* **Problem requirements**: Copy precisely the first line of the material below and every later line, stopping with the line that contains "each of the".

* **Data in this exercise**:
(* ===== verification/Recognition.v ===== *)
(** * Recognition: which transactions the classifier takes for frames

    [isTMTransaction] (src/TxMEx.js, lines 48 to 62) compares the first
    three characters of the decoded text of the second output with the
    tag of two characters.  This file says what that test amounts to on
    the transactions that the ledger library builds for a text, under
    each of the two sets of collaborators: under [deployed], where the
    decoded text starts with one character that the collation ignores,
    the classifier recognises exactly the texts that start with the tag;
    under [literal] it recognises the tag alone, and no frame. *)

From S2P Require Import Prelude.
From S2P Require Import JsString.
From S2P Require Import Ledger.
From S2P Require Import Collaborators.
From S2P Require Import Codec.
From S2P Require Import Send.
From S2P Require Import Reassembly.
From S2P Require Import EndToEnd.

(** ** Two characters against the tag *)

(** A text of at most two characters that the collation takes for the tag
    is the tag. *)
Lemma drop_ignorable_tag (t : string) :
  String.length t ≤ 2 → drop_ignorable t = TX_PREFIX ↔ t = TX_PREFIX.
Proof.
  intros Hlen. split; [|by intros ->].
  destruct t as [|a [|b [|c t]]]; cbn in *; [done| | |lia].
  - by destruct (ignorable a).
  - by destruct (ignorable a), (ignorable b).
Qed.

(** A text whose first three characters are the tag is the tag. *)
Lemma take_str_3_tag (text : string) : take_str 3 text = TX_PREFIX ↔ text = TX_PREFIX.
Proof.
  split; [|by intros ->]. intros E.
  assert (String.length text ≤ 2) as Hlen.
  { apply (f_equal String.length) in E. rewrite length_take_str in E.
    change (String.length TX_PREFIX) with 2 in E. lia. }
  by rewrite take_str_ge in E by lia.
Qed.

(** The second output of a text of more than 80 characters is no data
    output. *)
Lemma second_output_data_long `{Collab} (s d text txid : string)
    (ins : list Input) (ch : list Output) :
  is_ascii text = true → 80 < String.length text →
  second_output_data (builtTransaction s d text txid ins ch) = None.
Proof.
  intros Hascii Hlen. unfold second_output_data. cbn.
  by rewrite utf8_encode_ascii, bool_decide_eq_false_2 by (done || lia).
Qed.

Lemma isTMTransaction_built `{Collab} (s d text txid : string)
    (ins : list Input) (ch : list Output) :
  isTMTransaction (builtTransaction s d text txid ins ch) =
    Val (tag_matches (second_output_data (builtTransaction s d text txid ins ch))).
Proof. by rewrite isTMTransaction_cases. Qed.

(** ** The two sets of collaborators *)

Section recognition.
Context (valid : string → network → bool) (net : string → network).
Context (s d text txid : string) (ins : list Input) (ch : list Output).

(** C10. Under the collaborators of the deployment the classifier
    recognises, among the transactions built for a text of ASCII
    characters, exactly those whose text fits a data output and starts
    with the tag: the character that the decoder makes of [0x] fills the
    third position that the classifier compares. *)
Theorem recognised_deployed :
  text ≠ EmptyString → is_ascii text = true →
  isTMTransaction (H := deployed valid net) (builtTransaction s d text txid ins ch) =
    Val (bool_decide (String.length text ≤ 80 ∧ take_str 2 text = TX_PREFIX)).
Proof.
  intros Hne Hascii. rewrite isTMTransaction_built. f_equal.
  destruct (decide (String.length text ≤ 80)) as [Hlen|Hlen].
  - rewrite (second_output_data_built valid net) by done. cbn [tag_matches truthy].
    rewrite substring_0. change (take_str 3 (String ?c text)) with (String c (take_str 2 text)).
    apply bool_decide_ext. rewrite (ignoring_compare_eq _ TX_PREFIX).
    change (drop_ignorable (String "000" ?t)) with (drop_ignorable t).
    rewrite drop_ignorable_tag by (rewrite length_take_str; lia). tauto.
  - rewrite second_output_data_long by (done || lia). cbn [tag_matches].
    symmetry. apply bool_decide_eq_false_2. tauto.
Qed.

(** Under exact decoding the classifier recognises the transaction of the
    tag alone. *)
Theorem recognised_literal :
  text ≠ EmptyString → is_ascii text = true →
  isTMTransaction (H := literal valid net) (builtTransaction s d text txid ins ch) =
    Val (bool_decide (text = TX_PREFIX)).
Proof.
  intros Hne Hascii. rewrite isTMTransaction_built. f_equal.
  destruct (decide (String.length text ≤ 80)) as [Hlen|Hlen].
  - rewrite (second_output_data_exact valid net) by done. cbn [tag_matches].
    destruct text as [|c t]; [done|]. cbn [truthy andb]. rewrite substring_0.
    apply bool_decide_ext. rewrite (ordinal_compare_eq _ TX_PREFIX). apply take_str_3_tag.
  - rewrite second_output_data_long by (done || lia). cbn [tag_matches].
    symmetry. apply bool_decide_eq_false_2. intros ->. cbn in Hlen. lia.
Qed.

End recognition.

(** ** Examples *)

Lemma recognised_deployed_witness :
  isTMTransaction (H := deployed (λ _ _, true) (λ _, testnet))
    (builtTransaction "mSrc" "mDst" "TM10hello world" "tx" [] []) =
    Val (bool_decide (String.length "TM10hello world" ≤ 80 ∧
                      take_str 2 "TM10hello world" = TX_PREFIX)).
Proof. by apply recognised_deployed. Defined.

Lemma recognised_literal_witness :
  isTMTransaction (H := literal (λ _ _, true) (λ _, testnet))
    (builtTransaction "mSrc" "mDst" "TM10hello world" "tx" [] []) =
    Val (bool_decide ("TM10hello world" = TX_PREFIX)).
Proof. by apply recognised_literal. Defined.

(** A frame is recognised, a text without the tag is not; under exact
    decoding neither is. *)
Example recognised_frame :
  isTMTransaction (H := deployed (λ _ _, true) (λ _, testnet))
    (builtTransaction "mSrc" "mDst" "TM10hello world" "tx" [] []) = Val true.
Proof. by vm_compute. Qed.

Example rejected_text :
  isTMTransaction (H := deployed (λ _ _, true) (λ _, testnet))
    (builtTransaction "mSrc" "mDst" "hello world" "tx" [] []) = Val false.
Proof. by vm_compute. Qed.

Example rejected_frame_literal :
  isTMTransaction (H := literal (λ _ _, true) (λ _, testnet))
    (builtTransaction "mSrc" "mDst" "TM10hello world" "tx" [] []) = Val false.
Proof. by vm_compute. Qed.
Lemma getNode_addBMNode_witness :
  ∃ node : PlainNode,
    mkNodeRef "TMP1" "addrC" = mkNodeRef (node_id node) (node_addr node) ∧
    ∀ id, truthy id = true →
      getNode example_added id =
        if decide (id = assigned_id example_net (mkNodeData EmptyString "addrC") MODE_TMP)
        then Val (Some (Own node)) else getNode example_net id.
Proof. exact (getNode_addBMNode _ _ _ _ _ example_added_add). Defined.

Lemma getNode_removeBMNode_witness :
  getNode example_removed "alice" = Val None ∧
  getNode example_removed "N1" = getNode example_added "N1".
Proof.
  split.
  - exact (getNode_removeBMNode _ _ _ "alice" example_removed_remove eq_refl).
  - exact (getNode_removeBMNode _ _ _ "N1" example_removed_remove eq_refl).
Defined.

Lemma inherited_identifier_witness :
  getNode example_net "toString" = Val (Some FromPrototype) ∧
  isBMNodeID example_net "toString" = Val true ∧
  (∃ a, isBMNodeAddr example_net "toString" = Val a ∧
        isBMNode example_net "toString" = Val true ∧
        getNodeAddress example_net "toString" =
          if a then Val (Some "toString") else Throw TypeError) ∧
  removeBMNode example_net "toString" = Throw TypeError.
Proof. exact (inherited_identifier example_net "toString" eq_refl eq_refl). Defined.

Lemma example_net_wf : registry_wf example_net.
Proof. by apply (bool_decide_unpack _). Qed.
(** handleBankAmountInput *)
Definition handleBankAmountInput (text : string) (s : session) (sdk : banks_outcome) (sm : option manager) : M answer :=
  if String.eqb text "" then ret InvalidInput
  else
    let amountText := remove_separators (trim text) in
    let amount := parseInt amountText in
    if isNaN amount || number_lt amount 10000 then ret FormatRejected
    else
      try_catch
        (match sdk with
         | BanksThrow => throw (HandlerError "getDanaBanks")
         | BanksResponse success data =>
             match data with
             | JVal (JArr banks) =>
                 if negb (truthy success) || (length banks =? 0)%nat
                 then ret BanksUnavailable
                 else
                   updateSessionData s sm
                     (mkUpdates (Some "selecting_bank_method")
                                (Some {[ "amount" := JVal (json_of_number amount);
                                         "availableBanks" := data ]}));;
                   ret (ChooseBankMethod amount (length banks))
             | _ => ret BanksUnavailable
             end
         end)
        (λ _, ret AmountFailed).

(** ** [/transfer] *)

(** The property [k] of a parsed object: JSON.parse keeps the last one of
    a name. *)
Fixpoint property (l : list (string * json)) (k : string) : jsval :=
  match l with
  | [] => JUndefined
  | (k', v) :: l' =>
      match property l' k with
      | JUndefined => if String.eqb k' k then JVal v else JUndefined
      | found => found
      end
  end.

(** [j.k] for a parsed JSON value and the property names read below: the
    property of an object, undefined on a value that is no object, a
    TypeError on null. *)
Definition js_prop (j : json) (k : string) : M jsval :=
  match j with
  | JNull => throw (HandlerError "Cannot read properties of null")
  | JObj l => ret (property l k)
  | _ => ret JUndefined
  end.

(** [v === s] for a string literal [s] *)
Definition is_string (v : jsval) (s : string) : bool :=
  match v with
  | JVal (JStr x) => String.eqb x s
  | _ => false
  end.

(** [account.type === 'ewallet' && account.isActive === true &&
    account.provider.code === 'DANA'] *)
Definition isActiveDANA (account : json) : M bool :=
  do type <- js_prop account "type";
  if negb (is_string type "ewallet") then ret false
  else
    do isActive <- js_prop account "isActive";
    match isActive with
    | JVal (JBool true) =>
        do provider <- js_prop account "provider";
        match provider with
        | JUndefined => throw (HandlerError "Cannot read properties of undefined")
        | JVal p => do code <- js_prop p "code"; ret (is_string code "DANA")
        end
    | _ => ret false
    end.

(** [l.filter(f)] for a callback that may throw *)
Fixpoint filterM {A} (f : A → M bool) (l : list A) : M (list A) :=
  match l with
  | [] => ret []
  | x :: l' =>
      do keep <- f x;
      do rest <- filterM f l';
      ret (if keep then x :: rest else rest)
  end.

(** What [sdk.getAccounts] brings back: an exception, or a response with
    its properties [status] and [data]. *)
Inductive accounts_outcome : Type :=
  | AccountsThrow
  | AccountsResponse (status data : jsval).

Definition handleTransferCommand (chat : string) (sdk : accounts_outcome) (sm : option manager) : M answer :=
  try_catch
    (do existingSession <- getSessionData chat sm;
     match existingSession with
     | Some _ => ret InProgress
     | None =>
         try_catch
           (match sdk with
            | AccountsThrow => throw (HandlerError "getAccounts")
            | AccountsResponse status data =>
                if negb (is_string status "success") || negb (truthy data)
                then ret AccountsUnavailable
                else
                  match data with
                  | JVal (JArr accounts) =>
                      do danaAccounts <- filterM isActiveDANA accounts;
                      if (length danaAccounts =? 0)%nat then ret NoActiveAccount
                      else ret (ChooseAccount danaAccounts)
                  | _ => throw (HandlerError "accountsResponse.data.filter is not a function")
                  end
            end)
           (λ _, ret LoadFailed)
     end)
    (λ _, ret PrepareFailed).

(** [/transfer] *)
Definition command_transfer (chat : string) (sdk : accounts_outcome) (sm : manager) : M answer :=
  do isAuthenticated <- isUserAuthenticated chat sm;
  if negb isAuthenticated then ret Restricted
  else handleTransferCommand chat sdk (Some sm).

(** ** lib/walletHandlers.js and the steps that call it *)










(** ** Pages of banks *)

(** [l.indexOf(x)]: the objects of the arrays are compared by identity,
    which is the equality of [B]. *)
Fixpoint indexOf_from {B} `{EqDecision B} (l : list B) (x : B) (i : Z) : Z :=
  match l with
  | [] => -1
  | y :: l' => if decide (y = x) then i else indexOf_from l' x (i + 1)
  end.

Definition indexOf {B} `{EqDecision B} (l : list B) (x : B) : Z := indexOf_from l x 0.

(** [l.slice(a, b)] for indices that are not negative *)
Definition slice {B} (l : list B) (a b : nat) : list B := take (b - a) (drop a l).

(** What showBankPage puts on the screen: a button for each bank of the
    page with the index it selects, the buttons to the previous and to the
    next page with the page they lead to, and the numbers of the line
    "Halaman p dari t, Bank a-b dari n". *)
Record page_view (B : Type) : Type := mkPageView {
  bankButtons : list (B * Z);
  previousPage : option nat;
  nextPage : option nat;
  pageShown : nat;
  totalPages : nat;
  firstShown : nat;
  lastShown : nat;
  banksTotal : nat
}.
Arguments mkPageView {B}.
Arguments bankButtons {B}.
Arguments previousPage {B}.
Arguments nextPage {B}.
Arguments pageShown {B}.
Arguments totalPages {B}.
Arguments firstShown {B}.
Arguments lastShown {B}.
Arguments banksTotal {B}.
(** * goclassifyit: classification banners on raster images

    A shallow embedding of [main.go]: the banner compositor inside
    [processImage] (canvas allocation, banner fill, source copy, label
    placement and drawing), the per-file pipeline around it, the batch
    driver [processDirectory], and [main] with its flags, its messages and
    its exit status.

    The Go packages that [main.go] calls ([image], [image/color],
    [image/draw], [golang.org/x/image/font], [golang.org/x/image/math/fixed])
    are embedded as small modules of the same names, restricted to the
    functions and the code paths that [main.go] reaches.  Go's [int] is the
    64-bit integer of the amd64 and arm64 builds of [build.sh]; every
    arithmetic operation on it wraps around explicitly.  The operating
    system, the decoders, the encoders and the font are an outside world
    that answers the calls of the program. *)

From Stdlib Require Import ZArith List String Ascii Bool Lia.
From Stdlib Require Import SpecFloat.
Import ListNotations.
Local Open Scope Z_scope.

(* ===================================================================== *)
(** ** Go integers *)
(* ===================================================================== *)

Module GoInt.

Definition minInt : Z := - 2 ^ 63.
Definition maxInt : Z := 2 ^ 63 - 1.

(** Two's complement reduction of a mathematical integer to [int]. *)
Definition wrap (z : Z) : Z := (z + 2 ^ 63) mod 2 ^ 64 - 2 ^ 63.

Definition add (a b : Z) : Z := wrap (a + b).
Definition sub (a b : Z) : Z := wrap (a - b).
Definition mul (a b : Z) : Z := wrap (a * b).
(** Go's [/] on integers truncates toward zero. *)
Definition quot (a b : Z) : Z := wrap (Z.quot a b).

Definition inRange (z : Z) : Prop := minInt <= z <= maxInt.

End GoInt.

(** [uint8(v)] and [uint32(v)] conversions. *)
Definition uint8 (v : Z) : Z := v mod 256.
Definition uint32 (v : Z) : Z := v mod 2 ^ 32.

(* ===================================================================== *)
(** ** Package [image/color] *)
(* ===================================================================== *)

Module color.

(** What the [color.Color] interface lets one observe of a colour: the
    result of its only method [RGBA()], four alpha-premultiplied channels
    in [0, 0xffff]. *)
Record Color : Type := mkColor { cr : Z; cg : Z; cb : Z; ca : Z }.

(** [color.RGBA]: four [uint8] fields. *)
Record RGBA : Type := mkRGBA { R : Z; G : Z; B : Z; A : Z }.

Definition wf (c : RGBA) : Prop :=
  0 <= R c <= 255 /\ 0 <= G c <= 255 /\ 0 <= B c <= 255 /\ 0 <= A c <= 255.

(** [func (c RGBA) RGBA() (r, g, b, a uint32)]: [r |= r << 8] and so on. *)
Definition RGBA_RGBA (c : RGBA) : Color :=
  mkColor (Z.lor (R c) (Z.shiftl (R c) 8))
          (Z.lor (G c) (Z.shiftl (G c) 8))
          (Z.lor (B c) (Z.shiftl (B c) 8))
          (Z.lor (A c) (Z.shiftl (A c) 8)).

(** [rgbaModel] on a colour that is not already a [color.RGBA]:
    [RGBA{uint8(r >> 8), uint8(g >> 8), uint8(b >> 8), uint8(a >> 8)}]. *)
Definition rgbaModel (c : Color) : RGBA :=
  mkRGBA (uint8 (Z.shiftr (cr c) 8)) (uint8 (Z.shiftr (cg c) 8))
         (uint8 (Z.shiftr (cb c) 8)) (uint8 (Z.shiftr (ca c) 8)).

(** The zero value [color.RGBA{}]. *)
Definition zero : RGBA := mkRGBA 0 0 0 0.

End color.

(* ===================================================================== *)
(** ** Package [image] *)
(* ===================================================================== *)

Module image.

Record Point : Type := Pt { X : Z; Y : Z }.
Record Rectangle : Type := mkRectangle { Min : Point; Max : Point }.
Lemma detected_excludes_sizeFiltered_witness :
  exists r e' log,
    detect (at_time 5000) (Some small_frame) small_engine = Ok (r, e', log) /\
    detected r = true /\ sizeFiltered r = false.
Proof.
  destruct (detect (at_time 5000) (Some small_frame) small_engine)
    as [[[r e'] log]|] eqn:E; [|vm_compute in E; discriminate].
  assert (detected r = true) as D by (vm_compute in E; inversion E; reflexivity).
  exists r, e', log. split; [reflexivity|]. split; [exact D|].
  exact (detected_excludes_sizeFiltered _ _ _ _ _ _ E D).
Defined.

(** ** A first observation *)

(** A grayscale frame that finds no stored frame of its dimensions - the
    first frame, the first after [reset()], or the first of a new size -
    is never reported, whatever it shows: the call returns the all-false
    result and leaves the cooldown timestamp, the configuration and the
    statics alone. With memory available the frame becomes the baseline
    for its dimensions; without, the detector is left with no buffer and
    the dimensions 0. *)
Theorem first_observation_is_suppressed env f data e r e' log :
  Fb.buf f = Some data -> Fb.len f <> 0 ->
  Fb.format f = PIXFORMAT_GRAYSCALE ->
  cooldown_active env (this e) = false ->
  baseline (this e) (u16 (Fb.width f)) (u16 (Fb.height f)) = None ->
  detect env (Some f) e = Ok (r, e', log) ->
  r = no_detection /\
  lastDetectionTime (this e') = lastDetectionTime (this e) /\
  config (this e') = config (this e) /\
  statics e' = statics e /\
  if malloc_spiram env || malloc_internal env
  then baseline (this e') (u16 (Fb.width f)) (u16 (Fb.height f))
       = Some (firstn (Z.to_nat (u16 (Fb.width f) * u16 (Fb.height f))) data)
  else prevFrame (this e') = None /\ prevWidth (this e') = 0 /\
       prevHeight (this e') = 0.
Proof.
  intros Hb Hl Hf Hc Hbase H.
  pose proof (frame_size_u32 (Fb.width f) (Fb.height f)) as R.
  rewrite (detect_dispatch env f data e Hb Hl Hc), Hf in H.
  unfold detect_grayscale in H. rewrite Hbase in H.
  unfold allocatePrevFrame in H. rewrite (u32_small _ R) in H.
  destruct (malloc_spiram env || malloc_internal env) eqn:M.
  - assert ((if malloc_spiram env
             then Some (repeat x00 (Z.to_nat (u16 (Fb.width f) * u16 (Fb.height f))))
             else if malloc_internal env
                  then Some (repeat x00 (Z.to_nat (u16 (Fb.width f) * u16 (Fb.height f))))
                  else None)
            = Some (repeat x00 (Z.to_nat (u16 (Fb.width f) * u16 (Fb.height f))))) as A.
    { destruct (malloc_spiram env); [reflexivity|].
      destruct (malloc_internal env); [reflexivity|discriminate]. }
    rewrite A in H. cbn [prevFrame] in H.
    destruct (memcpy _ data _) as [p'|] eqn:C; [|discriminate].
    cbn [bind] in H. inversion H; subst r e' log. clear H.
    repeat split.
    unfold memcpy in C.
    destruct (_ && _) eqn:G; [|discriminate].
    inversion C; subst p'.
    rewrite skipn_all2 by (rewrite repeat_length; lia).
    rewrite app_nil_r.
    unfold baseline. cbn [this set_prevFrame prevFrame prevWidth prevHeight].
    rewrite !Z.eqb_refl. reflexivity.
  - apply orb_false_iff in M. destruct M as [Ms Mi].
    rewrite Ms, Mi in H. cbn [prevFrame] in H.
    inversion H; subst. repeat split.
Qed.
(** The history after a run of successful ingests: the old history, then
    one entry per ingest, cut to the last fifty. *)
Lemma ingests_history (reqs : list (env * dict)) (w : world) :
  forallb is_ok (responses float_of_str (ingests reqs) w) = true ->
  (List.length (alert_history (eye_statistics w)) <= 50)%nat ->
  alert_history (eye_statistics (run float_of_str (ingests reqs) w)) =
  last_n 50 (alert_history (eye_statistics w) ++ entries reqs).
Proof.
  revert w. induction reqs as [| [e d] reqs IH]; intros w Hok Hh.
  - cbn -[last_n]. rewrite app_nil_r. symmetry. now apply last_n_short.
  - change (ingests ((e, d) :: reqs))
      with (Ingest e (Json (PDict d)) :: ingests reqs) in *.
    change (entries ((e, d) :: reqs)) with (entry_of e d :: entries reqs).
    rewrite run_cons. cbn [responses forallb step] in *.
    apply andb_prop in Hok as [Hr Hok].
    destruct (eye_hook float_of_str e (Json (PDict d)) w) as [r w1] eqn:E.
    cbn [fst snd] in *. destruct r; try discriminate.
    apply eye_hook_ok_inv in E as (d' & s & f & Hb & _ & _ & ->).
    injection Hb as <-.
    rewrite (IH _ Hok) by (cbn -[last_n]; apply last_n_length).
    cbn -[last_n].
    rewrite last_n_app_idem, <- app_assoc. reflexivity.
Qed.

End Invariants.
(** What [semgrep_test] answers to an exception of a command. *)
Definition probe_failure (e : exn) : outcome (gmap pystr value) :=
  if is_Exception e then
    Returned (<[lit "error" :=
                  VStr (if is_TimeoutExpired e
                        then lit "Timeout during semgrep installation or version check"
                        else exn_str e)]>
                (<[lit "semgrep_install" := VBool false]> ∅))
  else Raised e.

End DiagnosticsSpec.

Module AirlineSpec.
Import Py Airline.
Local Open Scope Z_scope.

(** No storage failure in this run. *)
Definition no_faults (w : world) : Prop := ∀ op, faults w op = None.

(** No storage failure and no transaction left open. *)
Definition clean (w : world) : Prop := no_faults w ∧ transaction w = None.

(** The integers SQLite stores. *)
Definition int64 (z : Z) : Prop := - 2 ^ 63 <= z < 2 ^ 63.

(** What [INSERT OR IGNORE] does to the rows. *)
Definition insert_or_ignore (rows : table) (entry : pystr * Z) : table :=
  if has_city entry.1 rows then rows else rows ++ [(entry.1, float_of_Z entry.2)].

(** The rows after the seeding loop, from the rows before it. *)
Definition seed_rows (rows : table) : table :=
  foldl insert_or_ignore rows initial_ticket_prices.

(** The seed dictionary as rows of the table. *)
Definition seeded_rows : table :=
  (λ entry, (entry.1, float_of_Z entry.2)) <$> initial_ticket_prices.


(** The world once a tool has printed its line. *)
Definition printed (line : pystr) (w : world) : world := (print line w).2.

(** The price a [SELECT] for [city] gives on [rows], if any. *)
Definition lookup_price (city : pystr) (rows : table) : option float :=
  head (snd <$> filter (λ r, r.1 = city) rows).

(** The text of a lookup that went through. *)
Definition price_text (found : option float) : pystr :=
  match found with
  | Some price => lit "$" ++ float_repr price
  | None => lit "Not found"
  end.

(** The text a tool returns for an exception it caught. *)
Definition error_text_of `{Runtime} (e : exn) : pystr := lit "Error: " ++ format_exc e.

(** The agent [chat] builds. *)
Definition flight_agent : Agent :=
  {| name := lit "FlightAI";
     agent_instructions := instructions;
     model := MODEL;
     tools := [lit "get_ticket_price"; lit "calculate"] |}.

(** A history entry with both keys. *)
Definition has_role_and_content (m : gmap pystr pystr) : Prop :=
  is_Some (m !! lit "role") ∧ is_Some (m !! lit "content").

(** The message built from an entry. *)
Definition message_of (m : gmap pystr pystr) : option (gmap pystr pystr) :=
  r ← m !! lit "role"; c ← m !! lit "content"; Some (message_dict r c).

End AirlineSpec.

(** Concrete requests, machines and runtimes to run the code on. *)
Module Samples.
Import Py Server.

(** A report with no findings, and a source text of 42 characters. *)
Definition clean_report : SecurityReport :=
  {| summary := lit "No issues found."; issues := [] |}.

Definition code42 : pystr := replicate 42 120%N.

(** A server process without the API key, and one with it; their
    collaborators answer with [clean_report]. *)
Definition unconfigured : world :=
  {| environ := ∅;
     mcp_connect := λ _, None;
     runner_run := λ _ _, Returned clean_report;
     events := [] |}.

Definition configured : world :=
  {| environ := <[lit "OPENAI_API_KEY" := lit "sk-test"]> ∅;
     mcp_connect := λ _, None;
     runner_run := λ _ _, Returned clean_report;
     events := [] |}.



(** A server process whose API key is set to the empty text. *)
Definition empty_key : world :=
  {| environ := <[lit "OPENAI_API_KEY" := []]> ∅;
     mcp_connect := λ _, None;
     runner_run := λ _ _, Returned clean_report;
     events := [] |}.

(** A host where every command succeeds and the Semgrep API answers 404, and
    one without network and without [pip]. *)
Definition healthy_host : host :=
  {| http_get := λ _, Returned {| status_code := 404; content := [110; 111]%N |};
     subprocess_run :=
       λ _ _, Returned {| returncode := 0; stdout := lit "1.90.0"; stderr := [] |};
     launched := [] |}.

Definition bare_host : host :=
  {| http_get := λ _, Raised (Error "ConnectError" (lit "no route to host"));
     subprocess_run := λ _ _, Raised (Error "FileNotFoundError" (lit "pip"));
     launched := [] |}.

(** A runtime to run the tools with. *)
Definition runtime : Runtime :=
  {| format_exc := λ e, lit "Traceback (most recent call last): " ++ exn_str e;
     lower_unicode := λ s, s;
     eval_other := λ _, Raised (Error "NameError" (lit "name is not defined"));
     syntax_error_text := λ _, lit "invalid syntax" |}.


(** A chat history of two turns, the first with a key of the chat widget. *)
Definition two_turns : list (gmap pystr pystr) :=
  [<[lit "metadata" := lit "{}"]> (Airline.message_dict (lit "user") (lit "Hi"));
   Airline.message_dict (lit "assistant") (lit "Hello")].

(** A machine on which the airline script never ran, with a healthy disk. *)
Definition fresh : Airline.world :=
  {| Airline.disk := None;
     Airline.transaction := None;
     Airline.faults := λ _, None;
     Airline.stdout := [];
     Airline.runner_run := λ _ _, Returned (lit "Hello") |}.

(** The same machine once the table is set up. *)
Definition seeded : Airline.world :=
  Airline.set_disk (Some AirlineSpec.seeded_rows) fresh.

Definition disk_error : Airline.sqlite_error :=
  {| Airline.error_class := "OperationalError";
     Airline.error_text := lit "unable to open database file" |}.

* **Solution for this task**:
(* ===== verification/Recognition.v ===== *)
(** * Recognition: which transactions the classifier takes for frames

    [isTMTransaction] (src/TxMEx.js, lines 48 to 62) compares the first
    three characters of the decoded text of the second output with the
    tag of two characters.  This file says what that test amounts to on
    the transactions that the ledger library builds for a text, under
    each of the two sets of collaborators: under [deployed], where the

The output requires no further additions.